WHAT THE TASK REQUIRES: Among the entries below, find the lines that hold the word "CallDeadGateway" and report them.

─── DATA FOR ANALYSIS ───

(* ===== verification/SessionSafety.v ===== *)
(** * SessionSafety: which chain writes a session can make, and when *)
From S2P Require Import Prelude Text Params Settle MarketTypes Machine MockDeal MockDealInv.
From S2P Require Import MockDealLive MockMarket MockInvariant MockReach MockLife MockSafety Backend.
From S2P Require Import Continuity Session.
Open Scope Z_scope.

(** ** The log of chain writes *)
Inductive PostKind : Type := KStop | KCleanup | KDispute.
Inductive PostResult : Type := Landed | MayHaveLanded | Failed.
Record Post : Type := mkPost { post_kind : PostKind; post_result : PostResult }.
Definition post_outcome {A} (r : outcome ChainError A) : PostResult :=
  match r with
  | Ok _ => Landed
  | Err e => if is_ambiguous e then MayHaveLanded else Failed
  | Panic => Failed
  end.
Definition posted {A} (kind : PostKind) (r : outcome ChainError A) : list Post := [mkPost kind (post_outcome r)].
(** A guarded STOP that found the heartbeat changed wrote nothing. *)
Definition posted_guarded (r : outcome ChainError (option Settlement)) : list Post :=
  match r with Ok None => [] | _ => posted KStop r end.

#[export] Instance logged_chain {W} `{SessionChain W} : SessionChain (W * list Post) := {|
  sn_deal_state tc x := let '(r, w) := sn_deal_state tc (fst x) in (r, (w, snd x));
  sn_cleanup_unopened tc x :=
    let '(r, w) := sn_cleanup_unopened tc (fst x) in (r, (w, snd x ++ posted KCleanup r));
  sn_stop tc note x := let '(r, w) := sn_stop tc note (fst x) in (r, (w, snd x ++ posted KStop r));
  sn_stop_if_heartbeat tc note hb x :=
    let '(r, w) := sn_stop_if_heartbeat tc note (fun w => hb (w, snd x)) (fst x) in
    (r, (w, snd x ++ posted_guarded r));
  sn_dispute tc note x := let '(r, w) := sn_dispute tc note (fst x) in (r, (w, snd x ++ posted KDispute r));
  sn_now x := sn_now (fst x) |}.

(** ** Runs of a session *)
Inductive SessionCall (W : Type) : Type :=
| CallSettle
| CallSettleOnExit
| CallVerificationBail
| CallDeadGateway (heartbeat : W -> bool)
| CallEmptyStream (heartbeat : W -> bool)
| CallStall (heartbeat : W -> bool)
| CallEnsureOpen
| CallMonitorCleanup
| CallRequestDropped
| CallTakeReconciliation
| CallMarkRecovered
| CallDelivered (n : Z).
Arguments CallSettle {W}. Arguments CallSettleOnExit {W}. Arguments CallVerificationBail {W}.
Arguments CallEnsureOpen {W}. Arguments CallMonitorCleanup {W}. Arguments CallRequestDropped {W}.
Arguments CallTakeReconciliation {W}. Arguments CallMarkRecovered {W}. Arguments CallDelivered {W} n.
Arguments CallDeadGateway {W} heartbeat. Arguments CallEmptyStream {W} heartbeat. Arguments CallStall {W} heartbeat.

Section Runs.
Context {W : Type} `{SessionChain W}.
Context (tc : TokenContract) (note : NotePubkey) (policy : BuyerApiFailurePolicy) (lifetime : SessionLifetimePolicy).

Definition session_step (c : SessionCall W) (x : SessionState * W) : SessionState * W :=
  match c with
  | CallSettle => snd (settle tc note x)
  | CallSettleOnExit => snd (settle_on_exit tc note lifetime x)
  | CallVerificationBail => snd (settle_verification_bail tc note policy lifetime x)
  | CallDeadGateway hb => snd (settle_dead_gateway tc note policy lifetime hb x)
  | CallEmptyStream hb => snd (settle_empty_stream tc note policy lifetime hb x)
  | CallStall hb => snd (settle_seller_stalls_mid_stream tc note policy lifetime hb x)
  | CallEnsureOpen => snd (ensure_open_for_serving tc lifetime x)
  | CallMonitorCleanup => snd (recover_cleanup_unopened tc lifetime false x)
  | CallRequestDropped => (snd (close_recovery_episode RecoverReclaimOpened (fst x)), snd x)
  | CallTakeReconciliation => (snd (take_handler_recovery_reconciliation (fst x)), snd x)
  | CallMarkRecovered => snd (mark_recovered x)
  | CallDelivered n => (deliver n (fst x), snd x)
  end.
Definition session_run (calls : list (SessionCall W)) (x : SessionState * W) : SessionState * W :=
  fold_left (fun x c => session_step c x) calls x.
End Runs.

───
─── DATA FOR ANALYSIS ───

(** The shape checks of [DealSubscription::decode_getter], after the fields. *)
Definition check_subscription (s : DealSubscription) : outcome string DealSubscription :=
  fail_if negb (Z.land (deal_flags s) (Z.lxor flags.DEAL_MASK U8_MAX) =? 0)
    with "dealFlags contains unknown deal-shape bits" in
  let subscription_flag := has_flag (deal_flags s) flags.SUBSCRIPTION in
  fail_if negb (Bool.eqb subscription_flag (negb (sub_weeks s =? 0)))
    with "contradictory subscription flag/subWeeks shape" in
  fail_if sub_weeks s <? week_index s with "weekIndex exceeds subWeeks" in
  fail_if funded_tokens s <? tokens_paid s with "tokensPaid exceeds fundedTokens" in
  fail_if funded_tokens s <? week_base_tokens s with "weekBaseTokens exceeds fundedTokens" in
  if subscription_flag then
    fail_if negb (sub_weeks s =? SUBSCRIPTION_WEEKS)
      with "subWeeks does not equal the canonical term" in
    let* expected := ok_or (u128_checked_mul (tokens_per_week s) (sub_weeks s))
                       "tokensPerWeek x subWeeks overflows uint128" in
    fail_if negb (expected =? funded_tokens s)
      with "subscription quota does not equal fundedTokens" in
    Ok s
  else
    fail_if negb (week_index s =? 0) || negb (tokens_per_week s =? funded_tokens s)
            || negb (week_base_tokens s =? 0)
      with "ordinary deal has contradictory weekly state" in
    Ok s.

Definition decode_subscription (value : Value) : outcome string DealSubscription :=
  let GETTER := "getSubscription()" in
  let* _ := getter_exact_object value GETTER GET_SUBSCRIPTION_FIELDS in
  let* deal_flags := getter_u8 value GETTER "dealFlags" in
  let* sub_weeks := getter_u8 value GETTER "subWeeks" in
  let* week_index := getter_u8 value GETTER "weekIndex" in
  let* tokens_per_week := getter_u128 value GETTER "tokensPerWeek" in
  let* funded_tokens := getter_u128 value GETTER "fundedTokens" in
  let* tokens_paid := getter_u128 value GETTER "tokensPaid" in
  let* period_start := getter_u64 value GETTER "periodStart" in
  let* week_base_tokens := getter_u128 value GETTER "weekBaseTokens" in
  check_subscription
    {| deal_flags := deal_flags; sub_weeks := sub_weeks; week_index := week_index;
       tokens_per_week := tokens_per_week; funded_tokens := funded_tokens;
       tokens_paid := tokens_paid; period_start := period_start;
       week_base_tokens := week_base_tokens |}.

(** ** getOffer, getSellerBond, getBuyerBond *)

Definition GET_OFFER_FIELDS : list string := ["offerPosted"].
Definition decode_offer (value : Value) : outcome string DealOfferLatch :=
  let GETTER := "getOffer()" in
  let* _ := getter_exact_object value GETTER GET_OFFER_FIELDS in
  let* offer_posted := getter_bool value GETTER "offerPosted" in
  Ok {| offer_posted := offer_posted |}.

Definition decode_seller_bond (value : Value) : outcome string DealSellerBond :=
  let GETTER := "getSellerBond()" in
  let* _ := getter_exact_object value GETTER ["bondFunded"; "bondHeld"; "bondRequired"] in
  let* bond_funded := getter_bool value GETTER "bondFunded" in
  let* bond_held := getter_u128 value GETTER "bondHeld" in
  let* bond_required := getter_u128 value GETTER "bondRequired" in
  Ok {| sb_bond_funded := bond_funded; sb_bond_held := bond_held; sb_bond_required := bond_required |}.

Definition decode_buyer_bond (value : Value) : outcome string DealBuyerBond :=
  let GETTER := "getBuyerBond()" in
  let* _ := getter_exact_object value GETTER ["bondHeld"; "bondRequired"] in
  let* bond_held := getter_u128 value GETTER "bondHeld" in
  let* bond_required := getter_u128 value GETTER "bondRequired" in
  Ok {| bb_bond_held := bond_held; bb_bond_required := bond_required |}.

───

RESPONSE AREA:
| CallDeadGateway (heartbeat : W -> bool)
Arguments CallDeadGateway {W} heartbeat. Arguments CallEmptyStream {W} heartbeat. Arguments CallStall {W} heartbeat.
  | CallDeadGateway hb => snd (settle_dead_gateway tc note policy lifetime hb x)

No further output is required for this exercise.